Hilfreich war nicht zuletzt das buntscheckige und chronisch zerstrittene anti-chavistische Oppositions-Bündnis aus 16 Parteien namens „Tisch der demokratischen Einheit“ (MUD). Sein Wahlboykott war ein Schuss in die eigene Tischplatte. Der Mob der Tafelrunde blieb zuhause, und nur noch 46,1 Prozent der Wahlberechtigten, politisch informiert und nicht geschmiert, gingen zur Urne. 67,7 Prozent stimmten für Maduro, 21,1 Prozent für den einzigen ernsthaften Gegner, den zeitweiligen Chávez-Anhänger Henri Falcón. Der Unteroffizier gilt als möglicher Übergangskandidat bei der US-seitig geplanten Erledigung des sozialistischen Staats, die uns noch beschäftigen wird.

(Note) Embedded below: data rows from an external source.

(** A tile collision takes the share [2 * bounce] of the velocity along
    the collision normal and leaves the velocity across it, unless the tile
    is ground under the body. *)
Theorem resolve_tile_collision_reflects (rb : t) (tile : Rect) :
  let nx := normal_x rb tile in
  let ny := normal_y rb tile in
  let rb' := resolve_tile_collision rb tile in
  0 < closest_distance (collider rb) tile ->
  closest_distance (collider rb) tile < radius (collider rb) ->
  - 0.7 <= ny ->
  normal_speed rb' nx ny = (1 - 2 * bounce rb) * normal_speed rb nx ny
  /\ tangent_speed rb' nx ny = tangent_speed rb nx ny.
Proof.
  intros nx ny rb' H0 Hr Hny.
  destruct (resolve_tile_collision_velocity rb tile H0 Hr) as (Hx & _ & Hy).
  specialize (Hy Hny).
  pose proof (normal_unit rb tile H0) as Hn. fold nx ny in Hn.
  unfold normal_speed, tangent_speed. subst rb'. rewrite Hx, Hy.
  fold nx. fold ny.
  set (vx := velocity_x rb). set (vy := velocity_y rb). set (b := bounce rb).
  split.
  - replace ((vx - 2 * (vx * nx + vy * ny) * nx * b) * nx
             + (vy - 2 * (vx * nx + vy * ny) * ny * b) * ny)
      with ((vx * nx + vy * ny)
            - 2 * b * (vx * nx + vy * ny) * (nx * nx + ny * ny)) by ring.
    rewrite Hn. ring.
  - ring.
Qed.

(** A tile collision never speeds the body up, for a bounce factor
    between 0 and 1. *)
Theorem resolve_tile_collision_slows (rb : t) (tile : Rect) :
  0 <= bounce rb <= 1 ->
  speed2 (resolve_tile_collision rb tile) <= speed2 rb.
Proof.
  intros Hb.
  destruct (Rlt_dec 0 (closest_distance (collider rb) tile)) as [H0|H0];
    [destruct (Rlt_dec (closest_distance (collider rb) tile)
                 (radius (collider rb))) as [Hr|Hr]|];
    try (rewrite resolve_tile_collision_none by tauto; lra).
  destruct (resolve_tile_collision_velocity rb tile H0 Hr) as (Hx & Hy & _).
  pose proof (normal_unit rb tile H0) as Hn.
  unfold speed2. rewrite Hx.
  set (nx := normal_x rb tile) in *. set (ny := normal_y rb tile) in *.
  set (vx := velocity_x rb) in *. set (vy := velocity_y rb) in *.
  set (b := bounce rb) in *.
  set (dot := vx * nx + vy * ny) in *.
  assert (Hsum : (vx - 2 * dot * nx * b) * (vx - 2 * dot * nx * b)
                 + (vy - 2 * dot * ny * b) * (vy - 2 * dot * ny * b)
                 = vx * vx + vy * vy - 4 * b * (1 - b) * (dot * dot)).
  { replace ((vx - 2 * dot * nx * b) * (vx - 2 * dot * nx * b)
             + (vy - 2 * dot * ny * b) * (vy - 2 * dot * ny * b))
      with (vx * vx + vy * vy - 4 * b * dot * (vx * nx + vy * ny)
            + 4 * b * b * dot * dot * (nx * nx + ny * ny)) by ring.
    rewrite Hn. fold dot. ring. }
  assert (Hpos : 0 <= 4 * b * (1 - b) * (dot * dot)).
  { apply Rmult_le_pos; [nra | apply Rle_0_sqr]. }
  destruct Hy as [Hy | (_ & Hv & Hy)]; rewrite Hy.
  - lra.
  - assert (0 <= (vx - 2 * dot * nx * b) * (vx - 2 * dot * nx * b))
      by apply Rle_0_sqr.
    assert (0 <= (vy - 2 * dot * ny * b) * (vy - 2 * dot * ny * b))
      by apply Rle_0_sqr.
    nra.
Qed.
(** * ipftrace: probe assembly, filter compilation, event decoding and flow
      aggregation of [ipftrace.py], embedded in Rocq.

    Python values are modelled as follows.
    - [int] values that are never negative ([eid], the fields of a ctypes
      structure, port numbers) are [N]; the argument of [int(_, 16)] may be
      negative and is a [Z].
    - [str] is [string], the UTF-8 bytes of the text; [bytes] is
      [list byte].
    - A [dict] is an association list in insertion order with unique keys
      ([dict_get], [dict_set]): the program iterates over its dicts, so the
      order is observable.
    - A raised exception is the [Raise] case of [result]; statements are
      sequenced with [x <- c ;; k].
    - [print] appends a line to the list of lines a function returns. *)

From Stdlib Require Import NArith ZArith List String Ascii Bool Lia.
From Stdlib Require Import Strings.Byte Decimal DecimalString DecimalN.
Import ListNotations.
Open Scope string_scope.
Open Scope N_scope.

(** ** Exceptions *)

Inductive exn : Set :=
| IndexError
| KeyError
| ValueError
| OverflowError
| AddressValueError.

Inductive result (A : Type) : Type :=
| Ok (a : A)
| Raise (e : exn).
Arguments Ok {A} a.
Arguments Raise {A} e.

Definition bind {A B : Type} (c : result A) (k : A -> result B) : result B :=
  match c with
  | Ok a => k a
  | Raise e => Raise e
  end.

Notation "x <- c ;; k" := (bind c (fun x => k))
  (at level 61, c at next level, right associativity).

Definition raises {A : Type} (c : result A) : Prop :=
  exists e, c = Raise e.

(** ** Strings *)

Definition nl : string := String "010"%char EmptyString.
Definition tab : string := String "009"%char EmptyString.

(** [str(n)] for a non-negative [int]. *)
Definition str (n : N) : string := NilEmpty.string_of_uint (N.to_uint n).

(** [sep.join(l)]. *)
Fixpoint join (sep : string) (l : list string) : string :=
  match l with
  | [] => EmptyString
  | [s] => s
  | s :: l' => s ++ sep ++ join sep l'
  end.
Record migrationStats : Type := {
  boardCreated : bool;
  targetBoardID : str;
  targetBoardName : str;
  columnsCreated : Z;
  cardsCreated : Z;
  tagsApplied : Z;
  commentsCreated : Z;
  stepsCreated : Z;
  imagesMigrated : Z;
  cardMapping : gmap Z Z
}.

Definition emptyStats : migrationStats :=
  {| boardCreated := false; targetBoardID := []; targetBoardName := [];
     columnsCreated := 0; cardsCreated := 0; tagsApplied := 0;
     commentsCreated := 0; stepsCreated := 0; imagesMigrated := 0;
     cardMapping := ∅ |}.

Definition setBoard (s : migrationStats) (id name : str) : migrationStats :=
  {| boardCreated := true; targetBoardID := id; targetBoardName := name;
     columnsCreated := columnsCreated s; cardsCreated := cardsCreated s;
     tagsApplied := tagsApplied s; commentsCreated := commentsCreated s;
     stepsCreated := stepsCreated s; imagesMigrated := imagesMigrated s;
     cardMapping := cardMapping s |}.

Definition addColumnsCreated (s : migrationStats) (n : Z) : migrationStats :=
  {| boardCreated := boardCreated s; targetBoardID := targetBoardID s;
     targetBoardName := targetBoardName s;
     columnsCreated := columnsCreated s + n; cardsCreated := cardsCreated s;
     tagsApplied := tagsApplied s; commentsCreated := commentsCreated s;
     stepsCreated := stepsCreated s; imagesMigrated := imagesMigrated s;
     cardMapping := cardMapping s |}.
(** * ThaiDatePicker: date codec, input mask and value synchronisation

    A shallow embedding of [dateUtils.ts] and of the non-visual handlers of
    the [ThaiDatePicker] component, together with the properties the
    specification states about them.

    Conventions of the embedding.
    - A JavaScript string is a [string]: a sequence of code units, here the
      code units 0..255.  All the structural characters of the two formats
      (digits, [-], [/], [:], space) are in that range.
    - A JavaScript number that the code only uses as an integer is a [Z];
      the value NaN is [None] of an [option Z].  The numbers that occur are
      parsed from at most sixteen characters or are fields of a date, so
      they are integers far below 2^53 and the arithmetic is exact.
    - A [Date] object is its time value (milliseconds since the epoch, UTC),
      or NaN for an invalid date.  The host's time zone is ECMAScript's
      [LocalTZA(t, isUTC)], a function of the time value: the offset of
      local time from UTC changes with daylight saving.  A host with a
      constant offset is the zone [fixedOffset tza]; a number used where a
      zone is expected stands for that zone.  The host's current year is
      [currentYear].  Zone and current year are parameters of the
      development.
    - [Date | null] is [option Date]. *)

From Stdlib Require Import ZArith Lia List Bool Ascii String DecimalString.
From Stdlib Require DecimalPos.
Import ListNotations.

Außensteuerung, besorgt und selbstlos
Entscheidender als seine internen demokratischen Resultate ist für Venezuela indessen all das, was sich derzeit außerhalb des Landes abspielt. An erster Stelle die zunehmend handgreifliche „Besorgnis“ der Westlichen Wertgemeinschaft darüber, dass die weltgrößten Ölreserven (50 Milliarden Tonnen) nun einmal unter Venezuelas sozialistischem Grund und Boden liegen.

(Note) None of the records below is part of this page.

(** * Verification model of the Whiteout Survival bot backend (src/app.py)

    A shallow embedding of the Flask handlers of [src/app.py]:
    - JSON values and Python dicts (insertion-ordered association lists);
    - the few Python string operations the handlers use ([str.lower],
      [str.startswith], [str.split(None, 1)], slicing, [in]);
    - the outbound [requests] calls as an explicit program of calls
      ([Prog]) run against a stub upstream, so that the number and order
      of outbound calls is observable;
    - uncaught Python exceptions as a [Raised] result, which Flask turns
      into an HTTP 500 response. *)

From Stdlib Require Import ZArith String Ascii List Bool Lia.
Import ListNotations.
Open Scope string_scope.
Set Warnings "-register-all".

(** ** JSON values and Python truthiness *)

(** A JSON value as [json.loads] returns it.  Numbers are kept as
    integers: the handlers never inspect a number beyond its truthiness. *)
Inductive Json : Type :=
| JNull
| JBool (b : bool)
| JNum (n : Z)
| JStr (s : string)
| JArr (l : list Json)
| JObj (kvs : list (string * Json)).

(** Python's [bool(x)] on a decoded JSON value. *)
Definition truthy (j : Json) : bool :=
  match j with
  | JNull => false
  | JBool b => b
  | JNum n => negb (n =? 0)%Z
  | JStr s => negb (String.eqb s "")
  | JArr l => match l with [] => false | _ => true end
  | JObj kvs => match kvs with [] => false | _ => true end
  end.

(** Python's [a or b] on JSON values. *)
Definition py_or (a b : Json) : Json := if truthy a then a else b.

(** [x or default] where [x] may be [None]. *)
Definition opt_or (a : option Json) (b : Json) : Json :=
  match a with Some v => py_or v b | None => b end.

(** Python's [bool(x)] on a value that may be [None]. *)
Definition truthy_opt (a : option Json) : bool :=
  match a with Some v => truthy v | None => false end.

(** ** Python dicts

    A dict is an association list in insertion order; [set] is
    [d[k] = v]: it overwrites the value in place when [k] is present and
    appends otherwise. *)
Module PyDict.

Definition t (V : Type) := list (string * V).

Fixpoint get {V} (k : string) (d : t V) : option V :=
  match d with
  | [] => None
  | (k', v) :: r => if String.eqb k' k then Some v else get k r
  end.

Fixpoint set {V} (k : string) (v : V) (d : t V) : t V :=
  match d with
  | [] => [(k, v)]
  | (k', v') :: r => if String.eqb k' k then (k, v) :: r else (k', v') :: set k v r
  end.

Definition keys {V} (d : t V) : list string := map fst d.

(** [dict(pairs)]: later pairs win, a key keeps its first position. *)
Definition of_pairs {V} (kvs : list (string * V)) : t V :=
  fold_left (fun d '(k, v) => set k v d) kvs [].

End PyDict.

(** [data.get(k)] on a decoded JSON object ([json.loads] builds a dict,
    so a repeated key keeps its last value). *)
Definition obj_get (k : string) (kvs : list (string * Json)) : option Json :=
  PyDict.get k (PyDict.of_pairs kvs).

(** ** Python string operations *)

Definition ascii_code (c : ascii) : nat := nat_of_ascii c.

(** [str.isspace] on a single character of a latin-1 string. *)
Definition py_isspace (c : ascii) : bool :=
  let n := ascii_code c in
  ((9 <=? n) && (n <=? 13))%nat || ((28 <=? n) && (n <=? 32))%nat
  || (n =? 133)%nat || (n =? 160)%nat.

(** [str.lower] on one latin-1 character. *)
Definition py_lower_char (c : ascii) : ascii :=
  let n := ascii_code c in
  if ((65 <=? n) && (n <=? 90))%nat
     || ((192 <=? n) && (n <=? 222) && negb (n =? 215))%nat
  then ascii_of_nat (n + 32) else c.

Fixpoint py_lower (s : string) : string :=
  match s with
  | EmptyString => EmptyString
  | String c r => String (py_lower_char c) (py_lower r)
  end.

(** [s.startswith(p)]. *)
Definition py_startswith (s p : string) : bool := String.prefix p s.

Fixpoint py_lstrip (s : string) : string :=
  match s with
  | EmptyString => EmptyString
  | String c r => if py_isspace c then py_lstrip r else s
  end.

(** Splits off the leading run of non-whitespace characters. *)
Fixpoint take_word (s : string) : string * string :=
  match s with
  | EmptyString => (EmptyString, EmptyString)
  | String c r =>
      if py_isspace c then (EmptyString, s)
      else let (w, rest) := take_word r in (String c w, rest)
  end.

(** [s.split(None, 1)]: leading whitespace is dropped, the first word is
    split off and the remainder loses its leading whitespace; a remainder
    that is empty is not part of the result. *)
Definition py_split_none_1 (s : string) : list string :=
  match py_lstrip s with
  | EmptyString => []
  | s1 =>
      let (w, rest) := take_word s1 in
      match py_lstrip rest with
      | EmptyString => [w]
      | rest' => [w; rest']
      end
  end.

(** [s[:n]]. *)
Definition py_prefix (n : nat) (s : string) : string := substring 0 n s.

(** [sub in s] for strings. *)
Definition py_str_contains (sub s : string) : bool :=
  match index 0 sub s with Some _ => true | None => false end.

(** [str(n)] for a Python int. *)
Fixpoint digits_of_N (fuel : nat) (n : N) (acc : string) : string :=
  match fuel with
  | O => acc
  | S f =>
      let acc' := String (ascii_of_N (48 + N.modulo n 10)) acc in
      if (n <? 10)%N then acc' else digits_of_N f (N.div n 10) acc'
  end.

Definition str_of_N (n : N) : string := digits_of_N (S (N.size_nat n)) n "".

Definition str_of_Z (z : Z) : string :=
  match z with
  | Z0 => "0"
  | Zpos p => str_of_N (Npos p)
  | Zneg p => "-" ++ str_of_N (Npos p)
  end.

(** ** Dicts with keys of any hashable JSON value *)

(** A hashable decoded JSON value: a string, an int, a bool or [None]. *)
Inductive Key : Type :=
| KStr (s : string)
| KInt (z : Z)
| KBool (b : bool)
| KNone.

(** The number a key stands for: Python's [True == 1], [False == 0]. *)
Definition key_num (k : Key) : option Z :=
  match k with
  | KInt z => Some z
  | KBool b => Some (if b then 1 else 0)%Z
  | _ => None
  end.

(** Python's [==] on keys. *)
Definition key_eqb (a b : Key) : bool :=
  match a, b with
  | KStr s, KStr t => String.eqb s t
  | KNone, KNone => true
  | _, _ =>
      match key_num a, key_num b with
      | Some x, Some y => (x =? y)%Z
      | _, _ => false
      end
  end.

(** [hash(j)] succeeds: [None] is the [TypeError] of a list or a dict
    ("unhashable type"). *)
Definition key_of (j : Json) : option Key :=
  match j with
  | JStr s => Some (KStr s)
  | JNum z => Some (KInt z)
  | JBool b => Some (KBool b)
  | JNull => Some KNone
  | JArr _ | JObj _ => None
  end.

(** Keys [<] can compare: strings with strings, ints and bools with each
    other; [None] with nothing else. *)
Definition key_class (k : Key) : nat :=
  match k with
  | KStr _ => 0
  | KInt _ | KBool _ => 1
  | KNone => 2
  end.

(** The object member name [json.dumps] writes for a dict key. *)
Definition key_name (k : Key) : string :=
  match k with
  | KStr s => s
  | KInt z => str_of_Z z
  | KBool true => "true"
  | KBool false => "false"
  | KNone => "null"
  end.

(** A Python dict with keys of any hashable JSON value, in insertion
    order.  [set] is [d[k] = v]: when an equal key is present its value is
    replaced and the key already stored is kept. *)
Module KDict.

Definition t (V : Type) := list (Key * V).

Fixpoint get {V} (k : Key) (d : t V) : option V :=
  match d with
  | [] => None
  | (k', v) :: r => if key_eqb k' k then Some v else get k r
  end.

Fixpoint set {V} (k : Key) (v : V) (d : t V) : t V :=
  match d with
  | [] => [(k, v)]
  | (k', v') :: r => if key_eqb k' k then (k', v) :: r else (k', v') :: set k v r
  end.

Definition keys {V} (d : t V) : list Key := map fst d.

End KDict.

(** Every key of the dict is a string. *)
Definition str_keys {V} (d : KDict.t V) : bool :=
  forallb (fun '(k, _) => Nat.eqb (key_class k) 0) d.

(** The members of the JSON object written for a dict. *)
Definition kdict_members (d : KDict.t Json) : list (string * Json) :=
  map (fun '(k, v) => (key_name k, v)) d.

(** [jsonify] of a dict.  Flask sorts the keys ([sort_keys=True]) and
    [sorted] raises [TypeError] as soon as two keys of different classes
    are compared, which happens whenever the dict holds two of them; the
    answer is [None] then.  The members are listed in the dict's order: a
    JSON object does not depend on the order of its members. *)
Definition kdict_json (d : KDict.t Json) : option Json :=
  match d with
  | [] => Some (JObj [])
  | (k0, _) :: _ =>
      if forallb (fun '(k, _) => Nat.eqb (key_class k) (key_class k0)) d
      then Some (JObj (kdict_members d))
      else None
  end.

(** ** [str] of a decoded JSON value *)

Definition dquote : ascii := ascii_of_nat 34.
Definition backslash : ascii := ascii_of_nat 92.

Definition hex_digit (n : nat) : ascii :=
  ascii_of_nat (if (n <? 10)%nat then 48 + n else 87 + n).

(** [str.isprintable] on one latin-1 character. *)
Definition py_isprintable (c : ascii) : bool :=
  let n := ascii_code c in
  negb ((n <? 32)%nat || ((127 <=? n) && (n <=? 160))%nat || (n =? 173)%nat).

(** One character inside [repr] of a string quoted with [q]. *)
Definition repr_char (q c : ascii) : string :=
  let n := ascii_code c in
  if Ascii.eqb c q || Ascii.eqb c backslash then String backslash (String c EmptyString)
  else if (n =? 9)%nat then String backslash "t"
  else if (n =? 10)%nat then String backslash "n"
  else if (n =? 13)%nat then String backslash "r"
  else if py_isprintable c then String c EmptyString
  else String backslash (String "x" (String (hex_digit (n / 16)) (String (hex_digit (n mod 16)) EmptyString))).

(** [repr(s)]: single quotes, double quotes when [s] holds a single quote
    and no double quote. *)
Definition repr_str (s : string) : string :=
  let cs := list_ascii_of_string s in
  let q := if existsb (Ascii.eqb "'"%char) cs && negb (existsb (Ascii.eqb dquote) cs)
           then dquote else "'"%char in
  String q (String.concat "" (map (repr_char q) cs) ++ String q EmptyString).

(** [repr] of a decoded JSON value (a dict keeps the last value of a
    repeated key at its first position). *)
Fixpoint py_repr (j : Json) : string :=
  match j with
  | JNull => "None"
  | JBool true => "True"
  | JBool false => "False"
  | JNum z => str_of_Z z
  | JStr s => repr_str s
  | JArr l => "[" ++ String.concat ", " (map py_repr l) ++ "]"
  | JObj kvs =>
      "{" ++ String.concat ", "
               (map (fun '(k, r) => repr_str k ++ ": " ++ r)
                  (PyDict.of_pairs (map (fun '(k, v) => (k, py_repr v)) kvs))) ++ "}"
  end.

(** [str(j)], as an f-string writes it. *)
Definition py_str (j : Json) : string :=
  match j with
  | JStr s => s
  | _ => py_repr j
  end.

(** [for x in v]: a list gives its items, a string its characters, a
    dict its keys; a number, a bool or [None] is not iterable ([None] is
    the [TypeError]). *)
Definition py_iter (v : Json) : option (list Json) :=
  match v with
  | JArr l => Some l
  | JStr s => Some (map (fun c => JStr (String c EmptyString)) (list_ascii_of_string s))
  | JObj kvs => Some (map JStr (PyDict.keys (PyDict.of_pairs kvs)))
  | _ => None
  end.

USA und EU dekretieren da behände, was im selbstlosen Interesse von Freiheit und Demokratie gegen die dortige „Diktatur“ zu geschehen habe. Für Washingtons Kamarilla ist die verfassungskonforme Wahl Maduros ganz einfach illegal, für US-Präsident Trump „a sham“ (ein fauler Zauber, Chicago Tribune, 25.5.18, alle Übersetzungen Wolf Gauer).
Dass Wahlen auch gesellschaftliches Bewusstsein, nationale Selbstachtung und Ablehnung imperialer Einmischung spiegeln könnten, überfordert die hegemonialen Hirne. Ergo erkannte US-Favorit Falcón das Wahlergebnis gleich gar nicht an. Kanada hatte schon vorauseilend den dortigen Venezolanern die Stimmabgabe in ihren Konsulaten verboten. Internationales Recht hin oder her.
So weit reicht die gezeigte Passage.